Ce que j’admire le plus, chez elle, c’est son instinct.
Sa façon d’assumer les circonstances.
Je gazouille ces vérités premières à la jeune mariée, toujours très fraîche dans sa robe blanche mousseuse !
Belle à croquer, comme disaient nos grands-mères.
Avec nos boîtes tintinnabulantes en guise de traîne sonore, nous traversons des bleds endormis. Ça et là des jeunes attardés sur des places nous adressent une ovation. Cocasse, je te dis !

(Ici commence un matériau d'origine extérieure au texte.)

(* ===== verification/Reactivity.v ===== *)
(** * What a synchronous watcher of the store observes

    The store's fields are Vue refs.  A ref's setter notifies its
    dependents only when the new value differs from the old one
    ([hasChanged]), and a watcher [watch(getter, callback)] calls its
    callback only when the getter's value has changed, with the new and
    the old value.  With [{ flush: 'sync' }] the callback runs inside
    the setter, so it sees the store as it is right after that
    assignment, in the middle of a segment of [fetchImages].

    [sync_watch g old ws] is that watcher on the getter [g], over the
    worlds [ws] right after each update of a run ([Async.run_obs]).  It
    is exact for getters of primitive values ([loading], [error]), which
    Vue compares as this file does; a getter returning the [images]
    array, compared by identity in Vue, is not modelled.

    The theorems: in a call of [fetchImages] run to its end, a watcher of
    [loading] is called exactly twice (on, then off), a watcher of
    [error] sees it cleared and then set on failure; and the first call
    of the [loading] watcher sees [loading = true] beside the previous
    call's error message, the state between lines 11 and 12 that the
    event-level invariant of Invariants.v excludes. *)

From S2P Require Import Prelude JsValue Async FetchApi Store.

Section Watch.
Context {V : Type} `{!EqDecision V}.

(** [watch(g, callback, { flush: 'sync' })]: the calls of the callback,
    each with the new value, the old value and the world it can read. *)
Fixpoint sync_watch (g : world -> V) (old : V) (ws : list world) : list (V * V * world) :=
  match ws with
  | [] => []
  | w :: ws' =>
      if decide (g w = old) then sync_watch g old ws'
      else (g w, old, w) :: sync_watch g (g w) ws'
  end.
End Watch.

(** [() => store.loading] and [() => store.error] *)
Definition loading_of (w : world) : bool := loading (st w).
Definition error_of (w : world) : option string := error (st w).

(** The values a watcher is called with, without the worlds. *)
Definition watch_values {V} (calls : list (V * V * world)) : list (V * V) := fst <$> calls.

Section Theorems.
Context `{FetchResponse R}.
Implicit Types (w : world) (o : net_outcome R).

(** C29: The first call of a synchronous watcher of [loading], in a call
    of [fetchImages] started after a failed one, sees [loading = true]
    together with the previous error message: between lines 11 and 12 the
    store holds a state that no event boundary shows (Invariants.v). *)
Theorem loading_watcher_sees_stale_error o w m :
  loading (st w) = false -> error (st w) = Some m ->
  exists w1 rest, sync_watch loading_of (loading_of w) (run_obs fetchImages (answers_of o) w) =
                  (true, false, w1) :: rest /\
                  loading (st w1) = true /\ error (st w1) = Some m.
Proof.
  intros Hl He. destruct w as [[imgs ld er] con]. simpl in *. subst.
  unfold_fetch. unfold loading_of. simpl. by do 2 eexists.
Qed.

(** The worlds a run of [fetchImages] passes through: lines 11 and 12,
    then line 22 and the [finally] on success, or the [catch] block and
    the [finally] on failure. *)
Lemma fetchImages_obs o w :
  run_obs fetchImages (answers_of o) w =
  set_loading true w :: started w ::
  match outcome_result o with
  | FetchSuccess d =>
      [set_images d (started w); finish (started w) (FetchSuccess d)]
  | FetchFailure err =>
      [set_error (Some (catch_message err)) (started w);
       console_error "Error fetching images:" err (set_error (Some (catch_message err)) (started w));
       finish (started w) (FetchFailure err)]
  end.
Proof. unfold_fetch. destruct o as [e | r [d|e]]; simpl; [done | |]; by destruct (resp_ok r). Qed.

(** C27: In a call of [fetchImages] run to its end from a state where
    [loading] is [false], a synchronous watcher of [loading] is called
    exactly twice, whatever the outcome: with [true] (old [false]), then
    with [false] (old [true]). *)
Theorem loading_watcher_twice o w :
  loading (st w) = false ->
  watch_values (sync_watch loading_of (loading_of w) (run_obs fetchImages (answers_of o) w)) =
  [(true, false); (false, true)].
Proof.
  intros Hl. rewrite fetchImages_obs.
  unfold loading_of. rewrite Hl. destruct (outcome_result o) as [d|err]; done.
Qed.

(** C28: A synchronous watcher of [error] is called, in a call of
    [fetchImages] run to its end, with [null] when a previous error was
    set (line 12), then with the failure's message when the call fails
    (line 24), and at no other time. *)
Theorem error_watcher_calls o w :
  watch_values (sync_watch error_of (error_of w) (run_obs fetchImages (answers_of o) w)) =
  match error_of w with None => [] | Some m => [(None, Some m)] end ++
  match outcome_result o with
  | FetchFailure err => [(Some (catch_message err), None)]
  | FetchSuccess _ => []
  end.
Proof.
  rewrite fetchImages_obs. unfold error_of.
  destruct w as [[imgs ld [m|]] con], (outcome_result o) as [d|err]; simpl;
    by repeat (case_decide; simplify_eq/=).
Qed.


End Theorems.

(** ** Concrete runs *)

(** The world after a failed fetch from the empty store. *)
Definition failed_world : world :=
  apply_result empty_world (FetchFailure (new_error "HTTP error! status: 500")).

Lemma loading_watcher_twice_witness :
  loading (st failed_world) = false /\
  watch_values (sync_watch loading_of (loading_of failed_world)
    (run_obs fetchImages (answers_of (NetResponse resp_200 (Fulfilled sample_payload))) failed_world)) =
  [(true, false); (false, true)].
Proof. split; [reflexivity | apply loading_watcher_twice; reflexivity]. Defined.

Lemma loading_watcher_sees_stale_error_witness :
  loading (st failed_world) = false /\ error (st failed_world) = Some "HTTP error! status: 500" /\
  exists w1 rest,
    sync_watch loading_of (loading_of failed_world)
      (run_obs fetchImages (answers_of (NetResponse resp_200 (Fulfilled sample_payload))) failed_world) =
    (true, false, w1) :: rest /\
    loading (st w1) = true /\ error (st w1) = Some "HTTP error! status: 500".
Proof.
  split; [reflexivity |]. split; [reflexivity |].
  apply loading_watcher_sees_stale_error; reflexivity.
Defined.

La nuit est belle, limpide.
Je tends la main droite à Gwendolen, elle me confie sa gauche. Je la porte à mes lèvres pour un baiser galant et fripon à la fois.
— Que fait-il, le fils du patron ? questionné-je, manière de dissiper la gêne qui la biche.
— Des maisons préfabriquées.
— Ce qui lui permet de s’en bâtir une vraie pour lui ?
Elle glousse, amusée par ma boutade.
— Ce ne serait pas en réalité son pognon que vous venez d’épouser ?
Habile comme toutes les nanas, elle biaise :
— Il est très gentil.
— Ça ne suffit pas toujours pour rendre une femme heureuse. Ce dégourdi va vous faire un tas d’enfants qui accapareront votre vie.
Elle croise les doigts de ses deux mains pour conjurer ma prédiction.
— Non, je ricane : pas les doigts, ma chérie : les jambes, ça sera plus efficace.
Elle éclate d’un grand rire perlé. Je ne sais pas ce qu’est un rire perlé, mais j’ai lu ça dans des livres et y a pas de raison que je ne reprenne pas l’expression.
Je tiens toujours la main de ma compagne. Et moi, une pression de main, je grimpe en mayonnaise.
Cette douce enfant s’abandonne. A quoi bon résister quand l’heure enchanteresse carillonne au beffroi de nos sens, comme l’écrivait Canuet la semaine dernière dans l’Humanité Dimanche. Sur ma gauche un chemin creux.
Il est bordé de deux murs de pierre, eux-mêmes dominés par de grands arbres que je te répute séculaires en deux coups les gros.
J’enquille cette voie ombreuse et coupe le jus. Ouf !
Le tintamarre des boîtes vides cesse enfin, rendant une félicité déjà oubliée à nos portugaises.
— Pourquoi vous arrêtez-vous ? s’inquiète Gwendolen en me reprenant sa main.
— Parce que le moment est venu de vérifier que vos lèvres ont bien ce goût de fruits sauvages que je leur suppose. Vous ne croyez pas ?
Mon regard de velours plonge jusqu’au fond du sien.
La glotte monte et descend. J’approche ma bouche de la sienne. C’est su-bli-me ! Elle est inexpérimentée mais pleine de bon vouloir. Sa douce main vient à ma recherche. Me trouve. Quelle découverte pour cette enfant qui ne connaît que le sous-fifre de son marchand de clapiers.
Je sens sa surprise dans ses doigts incrédules, palpeurs, vérificateurs. Mais oui, se disentils, mais c’est bien sûr, il s’agit bel et bien d’un braque. O Seigneur Tout-Puissant, se peut-se donc ? Cela existe ? C’est pas une prothèse mais de la solide bitoune herculéenne ?
Je vais te dire : c’est la première fois que je me paie une mariée dans sa robe blanche. Le temps d’abaisser son siège au maxi et la petite madame est servie ! Bien servie ! Cette partie de jambes, mes très chères sœurs !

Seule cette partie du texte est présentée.